> _GIVEN RECORDS_:

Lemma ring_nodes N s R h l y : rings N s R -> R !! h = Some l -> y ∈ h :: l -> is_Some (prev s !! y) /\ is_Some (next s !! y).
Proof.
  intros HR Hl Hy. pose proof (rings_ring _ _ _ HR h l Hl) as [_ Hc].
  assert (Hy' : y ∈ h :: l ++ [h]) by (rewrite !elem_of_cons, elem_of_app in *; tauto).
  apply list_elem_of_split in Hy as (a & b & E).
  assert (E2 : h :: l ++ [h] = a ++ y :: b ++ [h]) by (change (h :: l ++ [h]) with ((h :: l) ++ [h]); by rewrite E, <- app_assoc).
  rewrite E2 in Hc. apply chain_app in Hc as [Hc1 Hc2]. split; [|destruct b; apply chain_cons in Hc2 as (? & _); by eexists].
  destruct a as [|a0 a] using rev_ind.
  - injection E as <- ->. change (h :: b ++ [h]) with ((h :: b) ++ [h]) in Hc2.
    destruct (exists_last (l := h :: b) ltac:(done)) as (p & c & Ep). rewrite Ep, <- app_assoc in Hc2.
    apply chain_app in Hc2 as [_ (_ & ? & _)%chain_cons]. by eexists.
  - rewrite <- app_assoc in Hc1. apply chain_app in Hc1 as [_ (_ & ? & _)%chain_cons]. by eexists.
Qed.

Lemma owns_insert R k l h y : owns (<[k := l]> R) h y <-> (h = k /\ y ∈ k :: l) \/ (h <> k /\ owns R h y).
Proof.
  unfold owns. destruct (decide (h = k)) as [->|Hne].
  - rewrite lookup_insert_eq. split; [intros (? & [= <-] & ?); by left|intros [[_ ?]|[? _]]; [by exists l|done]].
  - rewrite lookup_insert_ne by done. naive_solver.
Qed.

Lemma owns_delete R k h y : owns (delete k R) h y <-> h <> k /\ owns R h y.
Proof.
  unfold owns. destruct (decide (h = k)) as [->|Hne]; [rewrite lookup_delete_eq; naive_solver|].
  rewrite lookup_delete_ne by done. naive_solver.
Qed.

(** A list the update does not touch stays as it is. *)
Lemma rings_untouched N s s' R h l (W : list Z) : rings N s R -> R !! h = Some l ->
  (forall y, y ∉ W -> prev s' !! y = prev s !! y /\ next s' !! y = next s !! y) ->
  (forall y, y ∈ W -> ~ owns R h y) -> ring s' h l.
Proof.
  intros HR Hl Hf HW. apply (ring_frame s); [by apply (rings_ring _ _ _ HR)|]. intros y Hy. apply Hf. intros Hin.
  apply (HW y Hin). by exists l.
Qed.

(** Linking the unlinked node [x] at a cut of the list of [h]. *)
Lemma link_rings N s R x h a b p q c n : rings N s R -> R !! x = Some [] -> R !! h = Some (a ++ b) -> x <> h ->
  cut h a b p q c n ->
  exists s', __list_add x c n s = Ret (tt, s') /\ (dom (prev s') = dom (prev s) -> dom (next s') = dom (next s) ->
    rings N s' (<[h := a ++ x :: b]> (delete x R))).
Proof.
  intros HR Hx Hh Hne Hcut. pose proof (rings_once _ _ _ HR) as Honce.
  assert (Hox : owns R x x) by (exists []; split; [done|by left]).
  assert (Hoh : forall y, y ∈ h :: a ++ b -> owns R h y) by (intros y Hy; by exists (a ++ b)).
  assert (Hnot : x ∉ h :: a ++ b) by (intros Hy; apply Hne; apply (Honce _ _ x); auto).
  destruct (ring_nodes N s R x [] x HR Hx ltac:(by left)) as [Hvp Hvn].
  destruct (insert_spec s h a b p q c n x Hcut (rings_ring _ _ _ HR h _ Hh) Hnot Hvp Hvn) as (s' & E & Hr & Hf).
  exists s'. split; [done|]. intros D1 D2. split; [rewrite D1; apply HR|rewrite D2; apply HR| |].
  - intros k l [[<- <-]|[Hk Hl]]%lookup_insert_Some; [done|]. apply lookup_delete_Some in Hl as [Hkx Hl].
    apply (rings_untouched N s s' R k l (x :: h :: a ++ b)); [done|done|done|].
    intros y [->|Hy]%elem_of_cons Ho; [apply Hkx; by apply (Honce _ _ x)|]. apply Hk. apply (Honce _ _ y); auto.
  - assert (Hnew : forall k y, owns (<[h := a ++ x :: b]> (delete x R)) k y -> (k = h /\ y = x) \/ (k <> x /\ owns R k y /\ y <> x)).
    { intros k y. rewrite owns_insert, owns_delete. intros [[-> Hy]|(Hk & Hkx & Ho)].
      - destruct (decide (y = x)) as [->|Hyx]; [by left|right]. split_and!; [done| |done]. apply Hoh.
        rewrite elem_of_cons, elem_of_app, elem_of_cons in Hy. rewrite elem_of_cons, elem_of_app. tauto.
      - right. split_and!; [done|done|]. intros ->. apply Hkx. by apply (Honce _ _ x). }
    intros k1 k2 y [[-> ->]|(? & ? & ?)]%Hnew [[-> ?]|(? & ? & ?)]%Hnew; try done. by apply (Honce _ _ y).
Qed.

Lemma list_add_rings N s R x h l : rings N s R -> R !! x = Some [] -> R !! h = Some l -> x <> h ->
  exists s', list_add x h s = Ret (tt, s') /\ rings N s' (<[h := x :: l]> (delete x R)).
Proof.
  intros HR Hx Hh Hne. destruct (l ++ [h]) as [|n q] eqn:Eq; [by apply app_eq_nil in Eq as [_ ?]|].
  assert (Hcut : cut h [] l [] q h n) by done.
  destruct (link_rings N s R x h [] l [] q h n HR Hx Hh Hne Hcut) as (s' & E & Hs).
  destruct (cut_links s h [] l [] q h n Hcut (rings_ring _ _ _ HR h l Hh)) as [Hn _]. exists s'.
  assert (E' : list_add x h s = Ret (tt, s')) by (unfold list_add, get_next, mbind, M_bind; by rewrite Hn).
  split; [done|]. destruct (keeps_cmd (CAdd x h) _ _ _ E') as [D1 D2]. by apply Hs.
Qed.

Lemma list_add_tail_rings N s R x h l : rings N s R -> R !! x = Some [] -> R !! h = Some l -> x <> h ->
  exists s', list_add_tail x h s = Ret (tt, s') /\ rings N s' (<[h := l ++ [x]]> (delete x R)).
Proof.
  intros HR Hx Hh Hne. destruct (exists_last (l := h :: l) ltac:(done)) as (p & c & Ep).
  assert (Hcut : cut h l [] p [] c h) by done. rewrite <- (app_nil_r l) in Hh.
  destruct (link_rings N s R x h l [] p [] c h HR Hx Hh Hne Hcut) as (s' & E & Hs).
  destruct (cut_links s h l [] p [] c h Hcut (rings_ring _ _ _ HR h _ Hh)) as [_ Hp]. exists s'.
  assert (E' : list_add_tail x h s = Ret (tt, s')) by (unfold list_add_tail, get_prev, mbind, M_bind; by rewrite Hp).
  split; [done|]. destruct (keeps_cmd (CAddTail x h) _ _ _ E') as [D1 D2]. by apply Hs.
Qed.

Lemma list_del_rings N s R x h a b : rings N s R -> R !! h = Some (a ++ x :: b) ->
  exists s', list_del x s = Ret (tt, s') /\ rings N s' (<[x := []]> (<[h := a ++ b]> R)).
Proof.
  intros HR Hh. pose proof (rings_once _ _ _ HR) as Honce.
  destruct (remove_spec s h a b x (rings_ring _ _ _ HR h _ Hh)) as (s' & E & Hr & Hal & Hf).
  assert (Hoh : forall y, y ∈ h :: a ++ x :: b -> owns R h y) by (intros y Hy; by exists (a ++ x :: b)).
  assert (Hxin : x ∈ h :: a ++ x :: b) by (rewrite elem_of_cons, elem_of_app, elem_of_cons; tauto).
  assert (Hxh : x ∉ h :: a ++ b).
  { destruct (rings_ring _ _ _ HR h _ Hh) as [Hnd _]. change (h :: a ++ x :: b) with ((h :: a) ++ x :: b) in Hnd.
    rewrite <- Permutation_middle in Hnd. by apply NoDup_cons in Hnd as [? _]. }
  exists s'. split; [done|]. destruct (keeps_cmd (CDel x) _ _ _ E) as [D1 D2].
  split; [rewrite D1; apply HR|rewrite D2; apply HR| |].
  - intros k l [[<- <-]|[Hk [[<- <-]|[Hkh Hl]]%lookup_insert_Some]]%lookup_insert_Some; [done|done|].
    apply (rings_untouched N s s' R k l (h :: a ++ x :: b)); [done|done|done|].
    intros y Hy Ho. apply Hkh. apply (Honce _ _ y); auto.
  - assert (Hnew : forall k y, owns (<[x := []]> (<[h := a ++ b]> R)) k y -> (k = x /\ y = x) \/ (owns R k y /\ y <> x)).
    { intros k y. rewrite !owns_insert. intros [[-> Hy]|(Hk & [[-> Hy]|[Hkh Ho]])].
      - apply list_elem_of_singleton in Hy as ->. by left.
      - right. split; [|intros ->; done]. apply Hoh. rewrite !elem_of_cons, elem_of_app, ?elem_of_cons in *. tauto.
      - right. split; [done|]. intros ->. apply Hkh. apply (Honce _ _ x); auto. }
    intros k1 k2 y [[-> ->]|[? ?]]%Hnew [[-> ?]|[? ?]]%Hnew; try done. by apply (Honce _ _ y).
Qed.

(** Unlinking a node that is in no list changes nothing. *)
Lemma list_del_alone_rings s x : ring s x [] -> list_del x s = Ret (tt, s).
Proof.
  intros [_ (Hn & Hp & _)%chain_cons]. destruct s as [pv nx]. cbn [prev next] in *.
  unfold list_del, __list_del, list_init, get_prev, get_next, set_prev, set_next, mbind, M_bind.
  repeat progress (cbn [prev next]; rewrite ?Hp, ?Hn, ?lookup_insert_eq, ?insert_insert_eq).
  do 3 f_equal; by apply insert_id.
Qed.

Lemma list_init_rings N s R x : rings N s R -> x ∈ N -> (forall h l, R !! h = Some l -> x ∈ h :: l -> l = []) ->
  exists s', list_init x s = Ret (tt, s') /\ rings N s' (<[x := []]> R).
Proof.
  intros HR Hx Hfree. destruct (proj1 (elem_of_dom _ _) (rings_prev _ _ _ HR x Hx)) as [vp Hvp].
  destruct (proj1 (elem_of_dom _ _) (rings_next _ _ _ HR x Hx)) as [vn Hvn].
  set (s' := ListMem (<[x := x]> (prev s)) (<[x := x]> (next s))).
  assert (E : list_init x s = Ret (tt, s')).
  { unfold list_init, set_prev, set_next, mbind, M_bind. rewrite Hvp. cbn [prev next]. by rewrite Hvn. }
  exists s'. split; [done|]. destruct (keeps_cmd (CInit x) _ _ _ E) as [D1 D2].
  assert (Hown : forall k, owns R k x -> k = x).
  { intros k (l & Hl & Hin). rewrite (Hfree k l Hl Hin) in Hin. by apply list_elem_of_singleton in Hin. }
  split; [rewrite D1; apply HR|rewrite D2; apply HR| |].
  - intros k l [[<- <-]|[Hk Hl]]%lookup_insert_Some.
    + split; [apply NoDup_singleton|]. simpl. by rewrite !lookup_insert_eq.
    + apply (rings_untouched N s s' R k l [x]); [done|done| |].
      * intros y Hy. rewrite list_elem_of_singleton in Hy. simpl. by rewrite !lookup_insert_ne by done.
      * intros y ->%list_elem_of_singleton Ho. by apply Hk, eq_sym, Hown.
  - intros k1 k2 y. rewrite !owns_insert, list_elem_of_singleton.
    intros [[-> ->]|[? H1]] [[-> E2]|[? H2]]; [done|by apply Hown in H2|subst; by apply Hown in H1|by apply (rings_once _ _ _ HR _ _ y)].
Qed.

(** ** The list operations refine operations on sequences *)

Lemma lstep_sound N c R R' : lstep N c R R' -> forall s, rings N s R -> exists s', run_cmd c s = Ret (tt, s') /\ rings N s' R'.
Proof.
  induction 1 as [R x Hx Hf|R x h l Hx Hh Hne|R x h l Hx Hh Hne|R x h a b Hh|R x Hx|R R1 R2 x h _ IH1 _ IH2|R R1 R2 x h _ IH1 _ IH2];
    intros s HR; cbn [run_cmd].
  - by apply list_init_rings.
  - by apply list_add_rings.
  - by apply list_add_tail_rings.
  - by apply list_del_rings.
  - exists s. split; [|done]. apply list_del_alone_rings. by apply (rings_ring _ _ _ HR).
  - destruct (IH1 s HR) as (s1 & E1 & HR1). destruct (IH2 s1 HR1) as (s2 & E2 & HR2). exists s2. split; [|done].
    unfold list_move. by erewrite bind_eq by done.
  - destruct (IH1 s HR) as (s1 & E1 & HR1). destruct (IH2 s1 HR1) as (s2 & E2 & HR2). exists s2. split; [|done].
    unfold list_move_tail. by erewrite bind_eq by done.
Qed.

> _EXERCISE GOAL_: Above are the records; print exactly the lines from the line with "intros HR Hx Hh Hne. destruct (exists_last" to the line with "Lemma list_del_rings N", including both, and nothing else.

> _SOLUTION TO THE EXERCISE_:
  intros HR Hx Hh Hne. destruct (exists_last (l := h :: l) ltac:(done)) as (p & c & Ep).
  assert (Hcut : cut h l [] p [] c h) by done. rewrite <- (app_nil_r l) in Hh.
  destruct (link_rings N s R x h l [] p [] c h HR Hx Hh Hne Hcut) as (s' & E & Hs).
  destruct (cut_links s h l [] p [] c h Hcut (rings_ring _ _ _ HR h _ Hh)) as [_ Hp]. exists s'.
  assert (E' : list_add_tail x h s = Ret (tt, s')) by (unfold list_add_tail, get_prev, mbind, M_bind; by rewrite Hp).
  split; [done|]. destruct (keeps_cmd (CAddTail x h) _ _ _ E') as [D1 D2]. by apply Hs.
Qed.

Lemma list_del_rings N s R x h a b : rings N s R -> R !! h = Some (a ++ x :: b) ->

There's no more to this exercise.